Energy availability is roughly dietary energy intake minus exercise energy expenditure, often normalized to fat-free mass. When that remainder is chronically too low, endocrine and reproductive systems downregulate. You do not need a formal eating disorder diagnosis for LEA to harm health—under-fueling relative to training load is enough. Tracking tools are imperfect; clinical patterns and dietitian assessment often beat amateur spreadsheet certainty.
Is losing your period from training normal?
No. Secondary amenorrhea or persistently irregular cycles in the context of high training and low fueling is a clinical red flag for low energy availability and REDs risk—not proof you are training hard enough. Evaluation should consider pregnancy when relevant, endocrine differentials, and sports nutrition, not only gynecology in isolation. Returning energy availability and modifying load are central, under professional care when indicated.
How does REDs affect bones?
Chronic low energy availability and hypoestrogenism impair bone formation and can increase fracture risk, including stress fractures. Peak bone mass years matter: adolescents and young adults who under-fuel may carry higher lifetime skeletal risk. Dual-energy X-ray absorptiometry and sports medicine referral are tools clinicians use when history is concerning.
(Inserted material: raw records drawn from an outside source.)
(** [Adam.dense] (lines 53-92): the state and the parameter after the
    step; [None] is the [KeyError] of a state without [max_exp_avg_sq]
    under [amsgrad]. *)
Definition dense (p grad : list R) (g : group) (state : option D.state)
  : option (D.state * list R) :=
  let state := dense_state p g state in
  let step := S (D.step state) in
  let grad := dense_grad p grad g in
  let exp_avg := dense_exp_avg g (D.exp_avg state) grad in
  let exp_avg_sq := dense_exp_avg_sq g (D.exp_avg_sq state) grad in
  '(max_exp_avg_sq, denom) ←
    (if amsgrad g then
       m ← D.max_exp_avg_sq state;
       let m := zip_with Rmax m exp_avg_sq in
       Some (Some m, dense_denom g m)
     else Some (D.max_exp_avg_sq state, dense_denom g exp_avg_sq));
  Some ({| D.step := step; D.exp_avg := exp_avg; D.exp_avg_sq := exp_avg_sq;
           D.max_exp_avg_sq := max_exp_avg_sq |},
        addcdiv p (- step_size g step) exp_avg denom).

(** *** The sparse path *)

(** A sparse gradient of an [N] by [D] parameter: one key and one row of
    [D] values per entry. *)
Record sparse_tensor := mkSparse {
  indices : list Z;
  values : list (list R);
  size : Z * Z
}.

(** [grad.coalesce()] (line 113): the entries in increasing key order,
    the rows of equal keys added up. *)
Fixpoint coalesce_insert (k : Z) (row : list R) (acc : list (Z * list R))
  : list (Z * list R) :=
  match acc with
  | [] => [(k, row)]
  | (k', row') :: rest =>
      if k <? k' then (k, row) :: acc
      else if k =? k' then (k', zip_with Rplus row' row) :: rest
      else (k', row') :: coalesce_insert k row rest
  end.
Calcium and vitamin D help but cannot replace adequate total energy and menstrual recovery pathways.
What is the first step if REDs is suspected?
Increase energy intake, reduce unnecessary training volume or intensity, and seek a multidisciplinary team—sports medicine, sports dietitian, and mental health when disordered eating is present. Do not start extreme supplement stacks to paper over a calorie gap. Coaches and clinicians should drop praise for excessive leanness. Early intervention prevents multi-year endocrine and bone damage that is harder to reverse later.